Он пишет сатиры, направленные против Наполеона. Но, когда Наполеон наконец свергнут, а в Гренобль 19 апреля 1814 года входят союзники, он с горьким скептицизмом задает себе вопрос: можно ли надеяться, что теперь, когда уничтожено господство деспота, настанет время господства идей? В этом он сомневается.

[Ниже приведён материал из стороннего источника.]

(* ===== verification/WerfConfigProcessing.v ===== *)
(** * Which images are processed

    [GetImagesForProcessing] collects the requested images and everything they
    depend on with a worklist, and resolves on the way which references of an
    image leave the configuration.  The worklist ends, the images it returns are
    the closure of the requested ones in the order of their names, and the flags
    it leaves in the images say exactly which references are external. *)

From S2P Require Import Prelude GoStrings GoRegexp CommonGo Slug WerfConfig WerfConfigCheck.
From stdpp Require Import base tactics list gmap strings relations sorting fin_maps.
From Stdlib Require Import Lia.

Module WerfConfigProcessing.
Import GoStrings GoRegexp Slug WerfConfig WerfConfigCheck.

(** ** A worklist over a finite graph

    The elements of the stack may repeat and an element may be taken from the
    stack when it is in the map already; its successors are then looked at
    again. *)
Section worklist.
Context (succ : nat → list nat).

Definition fresh (m : gmap nat (list (option nat))) (l : list nat) : list nat :=
  filter (λ j, m !! j = None) l.

Fixpoint worklist (fuel : nat) (stack : list nat) (m : gmap nat (list (option nat)))
    : option (gmap nat (list (option nat))) :=
  match stack with
  | [] => Some m
  | i :: stack' =>
      match fuel with
      | O => None
      | S fuel' =>
          let m' := <[i := Some <$> succ i]> m in
          worklist fuel' (stack' ++ fresh m' (succ i)) m'
      end
  end.

Definition edge (i j : nat) : Prop := j ∈ succ i.

(** What is known is complete but for what is still on the stack. *)
Definition partial (roots stack : list nat) (m : gmap nat (list (option nat))) : Prop :=
  (∀ i v, m !! i = Some v → v = Some <$> succ i) ∧
  (∀ i, i ∈ roots → i ∈ stack ∨ is_Some (m !! i)) ∧
  (∀ i j, is_Some (m !! i) → edge i j → j ∈ stack ∨ is_Some (m !! j)) ∧
  (∀ i, i ∈ stack ∨ is_Some (m !! i) → ∃ r, r ∈ roots ∧ rtc edge r i).

Lemma partial_step roots i stack m :
  partial roots (i :: stack) m →
  partial roots (stack ++ fresh (<[i := Some <$> succ i]> m) (succ i)) (<[i := Some <$> succ i]> m).
Proof.
  set (m' := <[i := Some <$> succ i]> m). intros (Hv & Hr & He & Hs).
  assert (∀ j, j ∈ i :: stack ∨ is_Some (m !! j) → j ∈ stack ++ fresh m' (succ i) ∨ is_Some (m' !! j)) as Hmon.
  { intros j Hj. destruct (decide (j = i)) as [->|Hne]; [right; unfold m'; rewrite lookup_insert_eq; eauto|].
    unfold m'. rewrite lookup_insert_ne by done. set_solver. }
  assert (∀ j, is_Some (m' !! j) → j = i ∨ is_Some (m !! j)) as Hdom.
  { intros j. unfold m'. rewrite lookup_insert_is_Some. naive_solver. }
  split_and!.
  - intros j v. unfold m'. rewrite lookup_insert_Some. intros [[<- <-]|[_ ?]]; [done|by apply Hv].
  - intros j Hj. apply Hmon, Hr, Hj.
  - intros j k Hj Hk. destruct (Hdom j Hj) as [->|Hj']; [|by apply Hmon, (He j)].
    destruct (m' !! k) eqn:Hmk; [eauto|]. left. apply elem_of_app. right.
    by apply list_elem_of_filter.
  - intros j Hj. assert ((j ∈ i :: stack ∨ is_Some (m !! j)) ∨ edge i j) as [?|Hij].
    { destruct Hj as [[?|[_ ?]%list_elem_of_filter]%elem_of_app|[->|?]%Hdom]; [set_solver|by right|set_solver|auto]. }
    + by apply Hs.
    + destruct (Hs i) as (r & ? & ?); [set_solver|]. exists r. split; [done|]. by eapply rtc_r.
Qed.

Однако его любовь к свободе народа, к свободе науки не может заглушить в нем страсти к изучению Египта. Как и прежде, он необычайно плодовит. Он занимается далекими от его научных интересов делами: составляет коптский словарь и одновременно пишет пьесы для гренобльских салонов, в том числе драму, посвященную Ифигении, сочиняет песенки политического характера, которые тут же подхватываются местными жителями, — для немецкого ученого это было бы совершенно невероятно, но во Франции, где эту традицию возводят к XII веку и связывают с именем Абеляра, это вполне обычно.
В то же время он занимается и тем, что является главной задачей его жизни: он все более углубляется в изучение тайн Египта, он не может от него оторваться независимо от того, кричат ли на улицах "Vive 1'Empereur!" или "Vive Ie Roi!". Он пишет бесчисленное множество статей, работает над книгами, помогает другим авторам, учит, мучается с нерадивыми студентами. Все это в конце концов отражается на его нервной системе, на его здоровье. В декабре 1816 года он пишет: "Мой коптский словарь с каждым днем становится все толще. Этого нельзя сказать о его составителе, с ним дело обстоит как раз наоборот". Он стонет, когда доходит до 1069 страницы: труд его по-прежнему далек от завершения.